Situação na Europa: de Munique a Bruxelas…

Pence_Merkel

Aperto de mão, para a fotografia, entre Pence e Merkel.

Divulgamos esta Nota de Daniel Shapira sobre a Europa, publicada no semanário Informations Ouvrières – Informações operárias – do Partido Operário Independente, de França, nº 541, de 20 de Fevereiro de 2019.

Duas cidades foram os símbolos, nestes últimos dias, da crise qui atinge as cúpulas da União Europeia e de cada um dos governos da Europa.

Por um lado, Munique.

De 15 a 17 de Fevereiro, realizou-se aí a 55ª Conferência sobre Segurança, entre os representantes dos EUA e da Europa.

Segundo o jornal Le Monde, datado de 19 de Fevereiro, este Encontro evidenciou “uma degradação espectacular das relações entre a Europa e os EUA (…) tendo como pano de fundo o desconjuntamento da ordem internacional”.

Melhor não poderia ser dito!

O Vice-presidente dos EUA, Mike Pence, representante de Trump, resumiu todas as exigências norte-americanas ordenando – em particular, aos três maiores países da UE (Alemanha, França e Reino Unido) – que “deixem de enfraquecer as sanções dos EUA contra o Irão”, com esta fórmula: “Com Donald Trump, os EUA são de novo o líder do mundo livre.” Como está à vista, não houve qualquer diplomacia nas conversações.

Tanto mais que, poucos dias antes, Trump tinha qualificado as importações para os EUA de automóveis europeus, principalmente alemães, como uma “ameaça para a segurança nacional”.

O que levou a chanceler alemã, Angela Merkel, a declarar: “Se estas viaturas se tornaram, de repente, numa ameaça para os EUA, isso é assustador.” No seu discurso, Merkel não escondeu o pânico, ao falar “deste mundo que se desfaz como um puzzle”.

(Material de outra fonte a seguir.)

(** The loop over the states, from any array: when it returns, each row
    has been rewritten from the dates of its own person; when it raises,
    some quantity is missing, and the exception is that of the people
    object, or has a date beyond the rows, and the exception is an
    [IndexError]. *)
Lemma states_loop (sim : sim_t) (sts : list state_t) (z : list (list Z)) :
  match rfold (fun z state =>
                 match quantity state with
                 | None => Ok z
                 | Some date =>
                     rbind (people_getitem (people sim) date) (fun dates =>
                     rfold (mark_person (value state)) (defined dates) z)
                 end) sts z with
  | Ok z' =>
      length z' = length z
      /\ (forall state q, state ∈ sts -> quantity state = Some q ->
            exists dates, people sim !! q = Some dates
                          /\ forall j d, dates !! j = Some (Some d) -> (j < length z)%nat)
      /\ forall i, z' !! i = (fun row => fold_left (row_step sim i) sts row) <$> z !! i
  | Raise e =>
      exists state q,
        state ∈ sts /\ quantity state = Some q
        /\ ((people sim !! q = None /\ e = missing_attribute q)
            \/ (e = IndexError
                /\ exists dates j d, people sim !! q = Some dates
                                     /\ dates !! j = Some (Some d) /\ (length z <= j)%nat))
  end.
Proof.
  revert z. induction sts as [|state sts IH]; intros z; simpl.
  - split; [done|]. split; [by intros ? ? ?%elem_of_nil|].
    intros i. by destruct (z !! i).
  - destruct (quantity state) as [q|] eqn:Hq; simpl.
    + unfold people_getitem. destruct (people sim !! q) as [dates|] eqn:Hdates; simpl.
      * pose proof (mark_pass (value state) dates 0 z) as Hpass.
        unfold defined, enumerate.
        destruct (rfold (mark_person (value state)) _ z) as [z1|e]; simpl.
        -- destruct Hpass as (Hlen1 & Hin1 & Hrows1). specialize (IH z1).
           destruct (rfold _ sts z1) as [z'|e].
           ++ destruct IH as (Hlen & Hin & Hrows). split; [congruence|]. split.
              { intros state' q' [->|Hin']%elem_of_cons Hq'.
                - rewrite Hq in Hq'. injection Hq' as <-. exists dates. split; [done|].
                  intros j d Hj. apply (Hin1 j d Hj).
                - destruct (Hin state' q' Hin' Hq') as (dates' & ? & Hb).
                  exists dates'. split; [done|]. intros j d Hj. rewrite <- Hlen1. eauto. }
              intros i. rewrite Hrows, Hrows1. destruct (z !! i) as [row|]; simpl; [|done].
              rewrite Nat.sub_0_r. do 2 f_equal.
              unfold row_step, person_date. rewrite Hq, Hdates.
              by destruct (dates !! i) as [[d|]|].
           ++ destruct IH as (state' & q' & Hin' & Hq' & Hbad).
              exists state', q'. split; [by apply list_elem_of_further|]. split; [done|].
              destruct Hbad as [?|(-> & dates' & j & d & ? & ? & ?)]; [by left|].
              right. split; [done|]. exists dates', j, d. split; [done|]. split; [done|]. lia.
        -- destruct Hpass as (-> & j & d & Hj & Hlen).
           exists state, q. split; [by apply list_elem_of_here|]. split; [done|].
           right. split; [done|]. by exists dates, j, d.
      * exists state, q. split; [by apply list_elem_of_here|]. split; [done|]. by left.
    + specialize (IH z). destruct (rfold _ sts z) as [z'|e].
      * destruct IH as (Hlen & Hin & Hrows). split; [done|]. split.
        { intros state' q' [->|Hin']%elem_of_cons Hq'; [congruence | eauto]. }
        intros i. rewrite Hrows. destruct (z !! i); simpl; [|done].
        assert (row_step sim i l state = l) as ->; [|done].
        unfold row_step. by rewrite Hq.
      * destruct IH as (state' & q' & Hin' & Hq' & Hbad).
        exists state', q'. split; [by apply list_elem_of_further|]. done.
Qed.

Lemma state_quantities (state : state_t) (q : string) :
  state ∈ states -> quantity state = Some q ->
  q ∈ ["date_exposed"; "date_infectious"; "date_recovered"; "date_dead"].
Proof.
  unfold states. rewrite !elem_of_cons, elem_of_nil.
  intros [->|[->|[->|[->|[->|[]]]]]]; simpl; intros [= <-]; set_solver.
Qed.

Lemma quantity_states (q : string) :
  q ∈ ["date_exposed"; "date_infectious"; "date_recovered"; "date_dead"] ->
  exists state, state ∈ states /\ quantity state = Some q.
Proof.
  rewrite !elem_of_cons, elem_of_nil.
  intros [->|[->|[->|[->|[]]]]]; eexists.
  - split; [apply (list_elem_of_lookup_2 states 1%nat); reflexivity | reflexivity].
  - split; [apply (list_elem_of_lookup_2 states 2%nat); reflexivity | reflexivity].
  - split; [apply (list_elem_of_lookup_2 states 3%nat); reflexivity | reflexivity].
  - split; [apply (list_elem_of_lookup_2 states 4%nat); reflexivity | reflexivity].
Qed.

(** [get_individual_states] returns exactly when the four date arrays are
    there and no date is defined for a position beyond the population.
    When it raises, a date array is missing and the exception is the one
    with which the people object answers the missing name, or a date is
    defined beyond the population and the exception is an [IndexError]. *)
Theorem get_individual_states_returns (sim : sim_t) :
  ((exists z, get_individual_states sim = Ok (z, states)) <-> people_ok sim)
  /\ forall e,
       get_individual_states sim = Raise e ->
       exists q,
         q ∈ ["date_exposed"; "date_infectious"; "date_recovered"; "date_dead"]
         /\ ((people sim !! q = None /\ e = missing_attribute q)
             \/ (e = IndexError
                 /\ exists dates j d,
                      people sim !! q = Some dates /\ dates !! j = Some (Some d)
                      /\ (n sim <= j)%nat)).
Proof.
  unfold get_individual_states.
  pose proof (states_loop sim states (repeat (repeat 0 (npts sim)) (n sim))) as Hloop.
  destruct (rfold _ states _) as [z'|e]; simpl.
  - split; [|done].
    destruct Hloop as (_ & Hin & _). rewrite repeat_length in Hin. split; [|by eexists].
    intros _ q Hq. destruct (quantity_states q Hq) as (state & Hstate & Hquant). eauto.
  - destruct Hloop as (state & q & Hstate & Hquant & Hbad).
    pose proof (state_quantities state q Hstate Hquant) as Hq.
    rewrite repeat_length in Hbad. split.
    + split; [by intros (z & ?)|]. intros Hok.
      destruct (Hok q Hq) as (dates & Hdates & Hin).
      destruct Hbad as [[Hnone _]|(_ & dates' & j & d & Hdates' & Hj & Hlen)]; [congruence|].
      rewrite Hdates in Hdates'. injection Hdates' as <-.
      specialize (Hin j d Hj). lia.
    + intros e' [= <-]. exists q. split; [done|]. exact Hbad.
Qed.

Lemma individual_states_rows (sim : sim_t) (z : list (list Z)) (sts : list state_t) :
  get_individual_states sim = Ok (z, sts) ->
  sts = states /\ length z = n sim
  /\ forall i, (i < n sim)%nat -> z !! i = Some (person_row sim i).
Proof.
  unfold get_individual_states.
  pose proof (states_loop sim states (repeat (repeat 0 (npts sim)) (n sim))) as Hloop.
  destruct (rfold _ states _) as [z'|e]; simpl; [|done].
  intros [= <- <-]. destruct Hloop as (Hlen & _ & Hrows). rewrite repeat_length in Hlen.
  split; [done|]. split; [done|]. intros i Hi. rewrite Hrows.
  rewrite lookup_repeat_lt by done. reflexivity.
Qed.

(** The rows of the array are independent: the row of each person is the
    healthy row rewritten by that person's own dates, state after state. *)
Theorem get_individual_states_rows (sim : sim_t) (z : list (list Z)) (sts : list state_t) :
  get_individual_states sim = Ok (z, sts) ->
  sts = states /\ length z = n sim
  /\ forall i, (i < n sim)%nat -> z !! i = Some (person_row sim i).
Proof. exact (individual_states_rows sim z sts). Qed.

Lemma set_from_lookup_ge (d v : Z) (row : list Z) (j : nat) :
  0 <= d -> (Z.to_nat d <= j < length row)%nat -> set_from d v row !! j = Some v.
Proof.
  intros Hd Hj. unfold set_from. destruct (Z.ltb_spec d 0) as [|_]; [lia|].
  rewrite lookup_app_r; rewrite length_take; [|lia].
  apply lookup_repeat_lt. lia.
Qed.

Lemma set_from_lookup_lt (d v : Z) (row : list Z) (j : nat) :
  Z.of_nat j < d -> set_from d v row !! j = row !! j.
Proof.
  intros Hj. unfold set_from. destruct (Z.ltb_spec d 0) as [|_]; [lia|].
  destruct (le_lt_dec (length row) j) as [Hlen|Hlen].
  - rewrite (lookup_ge_None_2 row) by done. apply lookup_ge_None_2.
    rewrite length_app, length_take, repeat_length. lia.
  - rewrite lookup_app_l by (rewrite length_take; lia).
    apply lookup_take_lt. lia.
Qed.

Lemma set_from_Forall (P : Z -> Prop) (d v : Z) (row : list Z) :
  P v -> Forall P row -> Forall P (set_from d v row).
Proof.
  intros Hv Hrow. unfold set_from. apply Forall_app. split.
  - by apply Forall_take.
  - apply Forall_forall. intros x Hx. apply list_elem_of_In, repeat_spec in Hx. by subst.
Qed.

Lemma row_steps_length (sim : sim_t) (i : nat) (sts : list state_t) (row : list Z) :
  length (fold_left (row_step sim i) sts row) = length row.
Proof.
  revert row. induction sts as [|state sts IH]; intros row; simpl; [done|].
  rewrite IH. unfold row_step. destruct (quantity state); [|done].
  destruct (person_date _ _ _); [|done]. apply set_from_length.
Qed.

Lemma row_steps_Forall (P : Z -> Prop) (sim : sim_t) (i : nat) (sts : list state_t)
    (row : list Z) :
  Forall (fun state => P (value state)) sts -> Forall P row ->
  Forall P (fold_left (row_step sim i) sts row).
Proof.
  intros Hsts. revert row. induction Hsts as [|state sts Hstate Hsts IH]; intros row Hrow;
    simpl; [done|].
  apply IH. unfold row_step. destruct (quantity state); [|done].
  destruct (person_date _ _ _); [|done]. by apply set_from_Forall.
Qed.

Lemma individual_states_shape (sim : sim_t) (z : list (list Z)) (sts : list state_t) :
  get_individual_states sim = Ok (z, sts) ->
  length z = n sim
  /\ Forall (fun row => length row = npts sim
                        /\ Forall (fun c => c ∈ [0; 2; 3; 4; 5]) row) z.
Proof.
  intros Hget. destruct (individual_states_rows sim z sts Hget) as (_ & Hlen & Hrows).
  split; [done|]. apply Forall_lookup. intros i row Hi.
  assert (Hin : (i < n sim)%nat) by (apply lookup_lt_Some in Hi; lia).
  rewrite (Hrows i Hin) in Hi. injection Hi as <-. unfold person_row. split.
  - by rewrite row_steps_length, repeat_length.
  - apply row_steps_Forall.
    + unfold states. repeat constructor; simpl; set_solver.
    + apply Forall_forall. intros c Hc. apply list_elem_of_In, repeat_spec in Hc.
      subst c. set_solver.
Qed.

(** The array has one row per person and one column per time point, and
    its cells hold the value of a state: 0, 2, 3, 4 or 5. *)
Theorem get_individual_states_shape (sim : sim_t) (z : list (list Z)) (sts : list state_t) :
  get_individual_states sim = Ok (z, sts) ->
  length z = n sim
  /\ Forall (fun row => length row = npts sim
                        /\ Forall (fun c => c ∈ [0; 2; 3; 4; 5]) row) z.
Proof. exact (individual_states_shape sim z sts). Qed.

(** Death has the last word: from the day of death on, the person counts
    as dead, whatever the other dates say. *)
Theorem get_individual_states_dead (sim : sim_t) (z : list (list Z)) (sts : list state_t)
    (i j : nat) (d : Z) :
  get_individual_states sim = Ok (z, sts) ->
  (i < n sim)%nat ->
  person_date sim "date_dead" i = Some d ->
  0 <= d -> (Z.to_nat d <= j < npts sim)%nat ->
  exists row, z !! i = Some row /\ row !! j = Some 5.
Proof.
  intros Hget Hi Hdead Hd Hj.
  destruct (individual_states_rows sim z sts Hget) as (_ & _ & Hrows).
  exists (person_row sim i). split; [by apply Hrows|].
  unfold person_row, states. simpl. unfold row_step at 1. simpl. rewrite Hdead.
  apply set_from_lookup_ge; [done|].
  change (Z.to_nat d <= j < length (fold_left (row_step sim i) (take 4 states)
                                      (repeat 0%Z (npts sim))))%nat.
  by rewrite row_steps_length, repeat_length.
Qed.

Lemma row_steps_before (sim : sim_t) (i j : nat) (sts : list state_t) (row : list Z) :
  (forall state q d, state ∈ sts -> quantity state = Some q ->
     person_date sim q i = Some d -> Z.of_nat j < d) ->
  row !! j = Some 0 ->
  fold_left (row_step sim i) sts row !! j = Some 0.
Proof.
  revert row. induction sts as [|state sts IH]; intros row Hdates Hrow; simpl; [done|].
  apply IH.
  - intros state' q d Hin. apply Hdates. by apply list_elem_of_further.
  - unfold row_step. destruct (quantity state) as [q|] eqn:Hquant; [|done].
    destruct (person_date sim q i) as [d|] eqn:Hq; [|done].
    rewrite set_from_lookup_lt; [done|].
    apply (Hdates state q d); [apply list_elem_of_here | done | done].
Qed.

(** Before the earliest of a person's four dates (and for a person without
    dates, on every day) the person counts as healthy. *)
Theorem get_individual_states_healthy (sim : sim_t) (z : list (list Z)) (sts : list state_t)
    (i j : nat) :
  get_individual_states sim = Ok (z, sts) ->
  (i < n sim)%nat -> (j < npts sim)%nat ->
  (forall q d,
     q ∈ ["date_exposed"; "date_infectious"; "date_recovered"; "date_dead"] ->
     person_date sim q i = Some d -> Z.of_nat j < d) ->
  exists row, z !! i = Some row /\ row !! j = Some 0.
Proof.
  intros Hget Hi Hj Hdates.
  destruct (individual_states_rows sim z sts Hget) as (_ & _ & Hrows).
  exists (person_row sim i). split; [by apply Hrows|].
  unfold person_row. apply row_steps_before; [|by apply lookup_repeat_lt].
  intros state q d Hstate Hquant. apply Hdates. by apply (state_quantities state).
Qed.

End states_facts.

Pânico, efectivamente, perante as consequências da pressão crescente exercida pelo imperialismo norte-americano sobre a Europa.

E, por outro lado, Bruxelas.

A 13 de Fevereiro, uma greve geral paralisou a Bélgica. Todos os aviões do país ficaram em terra, pois foram anulados 100% dos voos. Aquando desta greve geral, a mais participada desde há vinte anos, os grevistas exigiram um aumento dos salários, dos subsídios e das pensões de aposentação.

O tráfico ferroviário foi igualmente muito perturbado. Nas ruas de Bruxelas, havia montanhas de detritos empilhados no solo.

Esta greve geral simboliza a resistência que amadurece em toda a Europa. Aliás, Macron esteve ausente da Conferência de Munique – deixando Merkel sozinha face ao representante de Trump – pois ele estava “apanhado” pela situação que existe em França.

Esta greve geral belga é, de facto, um sinal anunciador das enormes convulsões que se avizinham.